Tuesday, December 4, 2012

"The New Normal."


Deciphering Political Correctness

The reality of the other person lies not in what he reveals to you, but in what he cannot reveal to you. Therefore, if you would understand him, listen not to what he says, but rather to what he does not say.”
                                               Kahlil Gibran

Yesterday, I listened to an interview on Fresh Air with an Irish writer, Colm Toibin, whose new book is The Testament of Mary. When asked what he wanted to get across to his reader, he said that most of our communication is not in the words we speak, but in the spaces between the words. Our truth is in what we do not say. This rang true with me. We have learned to be politically correct to such an extent that we rarely speak our honest thoughts.

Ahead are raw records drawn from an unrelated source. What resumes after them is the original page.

(** C10. No tokens are made or lost in a round. *)
Theorem round_conserves finish o partial tin wr free rs : (∀ l, finish l ≡ₚ l) →
  let services := roundServices tin wr free in
  round_ok o tin services →
  accumulateServices Timeslot entropy0 vm_fuel (partial_Clone o) tin wr free services = Ok rs →
  (∀ r, r ∈ rs → lawful_result (partial_Clone (partial_Clone o)) tin r) →
  (∀ r r', r ∈ rs → r' ∈ rs → res_service r ≠ res_service r' → apart (res_XY r) (res_XY r')) →
  ∃ o' partial' gas out outputs usage,
    ParallelizedAccumulate Timeslot entropy0 vm_fuel finish o partial tin wr free = Ok (o', partial', gas, out, outputs, usage) ∧
    holdings (ServiceAccounts o') + amounts out = holdings (ServiceAccounts o) + amounts (received o tin).
Proof using Type.
  cbv zeta. intros HF HR ER HL HA. unfold ParallelizedAccumulate. cbv zeta. rewrite ER. cbn [mbind res_bind].
  destruct (bool_decide (roundServices tin wr free = [])) eqn:E0.
  - apply bool_decide_eq_true in E0. do 6 eexists. split; [reflexivity|].
    assert (tin = []) as ->; [|done]. destruct tin as [|t tin]; [done|]. pose proof (in_roundServices (t :: tin) wr free t ltac:(left)) as Ht.
    rewrite E0 in Ht. by apply elem_of_nil in Ht.
  - pose proof (results_NoDup _ _ _ _ _ ER) as ND. pose proof (accumulateServices_services _ _ _ _ _ _ ER) as ES.
    assert (merge_sort by_service (finish rs) ≡ₚ rs) as HP by (by rewrite merge_sort_Permutation, HF).
    pose proof (merged_conserves o partial tin (roundServices tin wr free) (merge_sort by_service (finish rs)) HR) as HM.
    destruct (mergeRound Timeslot o partial _) as [[[[[o' p'] gas] out] outs] us]. do 6 eexists. split; [reflexivity|].
    rewrite HM.
    + f_equal. rewrite (sumZ_perm _ _ _ HP), <- (sumZ_map (λ s, amounts (selectTransfers tin s)) res_service).
      fold (fmap res_service rs). change (map res_service rs) with (res_service <$> rs). rewrite ES.
      rewrite (selected_received (partial_Clone o) tin wr free). unfold received. f_equal. apply list_filter_iff. intros t. apply shown_clones.
    + by rewrite HP.
    + intros r. rewrite HP. by eapply in_services.
    + intros r. rewrite HP. apply HL.
    + intros r r'. rewrite !HP. apply HA.
Qed.

End Round.

(** * Privileges *)

Section Privileges.
Context `{HostEnv} `{HashFunction} `{InputCodec}.
Context (Timeslot entropy0 : Z) (vm_fuel : nat).

(** A context stays that of its service. *)
Lemma step_index t x l x' : ledger_step t x l x' → x_ServiceIndex x' = x_ServiceIndex x.
Proof using Type. destruct 1; subst; try done; match goal with Q : quiet _ _ |- _ => exact (q_index _ _ Q) end. Qed.

Lemma trace_index v tr v' s : trace v tr v' → x_ServiceIndex (X v) = s → x_ServiceIndex (Y v) = s →
  x_ServiceIndex (X v') = s ∧ x_ServiceIndex (Y v') = s.
Proof using Type.
  intros HT HX HY. induction HT as [|tr v1 c _ IH|tr v1 fn e s' _ IH EI]; [done..|]. destruct IH as [IX IY].
  destruct (invoke_steps _ _ _ EI) as (l & _ & HS). cbn [acc] in HS. apply step_index in HS. split; [congruence|].
  destruct (invoke_Y _ _ _ EI) as [-> | ->]; cbn; congruence.
Qed.

Lemma ran_index o tin s r tr : ran Timeslot entropy0 o tin s r tr → x_ServiceIndex (res_XY r) = res_service r.
Proof using Type.
  intros (a & x & v & v' & _ & EX & EXv & EYv & HT & HXY & ->). destruct (NewXContext_shape _ _ _ _ _ _ EX) as (EI & _ & _).
  destruct (trace_index _ _ _ s HT) as [IX IY]; [by rewrite EXv|by rewrite EYv|]. destruct HXY as [-> | ->]; done.
Qed.

Lemma results_index o tin wr free services rs : accumulateServices Timeslot entropy0 vm_fuel o tin wr free services = Ok rs →
  ∀ r, r ∈ rs → x_ServiceIndex (res_XY r) = res_service r.
Proof using Type.
  revert rs. induction services as [|s services IH]; intros rs; cbn [accumulateServices]; [intros [= <-] r ?%elem_of_nil; done|].
  destruct (SingleAccumulate _ _ _ _ _ _ _ _) as [r| |] eqn:ER; [|done..]. cbn [mbind res_bind].
  destruct (accumulateServices _ _ _ _ _ _ _ services) as [rs'| |]; [|done..]. cbn [mbind res_bind]. specialize (IH rs' eq_refl).
  destruct r as [r|]; intros [= <-]; [|done]. intros q [->|Hq]%elem_of_cons; [|by apply IH].
  destruct (single_ran _ _ _ _ _ _ _ _ _ ER) as [tr Hr]. by eapply ran_index.
Qed.

(** The services that hold a privilege. *)
Definition privileged (p : PrivilegedServiceState) (s : Z) : Prop :=
  s = ManagerServiceID p ∨ s = RegistrarServiceID p ∨ s = UpcomingValidatorsServiceID p ∨ s ∈ AuthQueueServiceID p.

Lemma assigner_index_None A s i : s ∉ A → assigner_index A s i = None.
Proof using Type.
  revert i. induction A as [|b A IH]; intros i HN; simpl; [done|]. apply not_elem_of_cons in HN as [Hne HN].
  rewrite (proj2 (Z.eqb_neq b s)) by congruence. by apply IH.
Qed.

I'm not saying that's a bad thing. Judging from my own thoughts, I am sparing the world my pettiness and prejudice by speaking only the cleaned-up version. I suspect that is true for most people. But what we are left with is half truths, and sometimes not even that. If you want to see this in its clearest form, listen to the carefully worded statements of any of our politicians, who develop talking points and coded ways of speaking to deliberately conceal their meaning. It's quite an art, really.

I suppose that learning how to speak without revealing one's honest thoughts is the price paid for living in a civilized society, but it also leads to the niggling suspicion that something is not right. Doubt that people can be trusted to say what they mean and mean what they say. Granted, we would not be happy to hear most of what people really think, but still, we read the untruth in their body language and in their stilted words, and come away questioning their motives. Feeling slightly paranoid is the “new normal,” as everyone is so fond of saying.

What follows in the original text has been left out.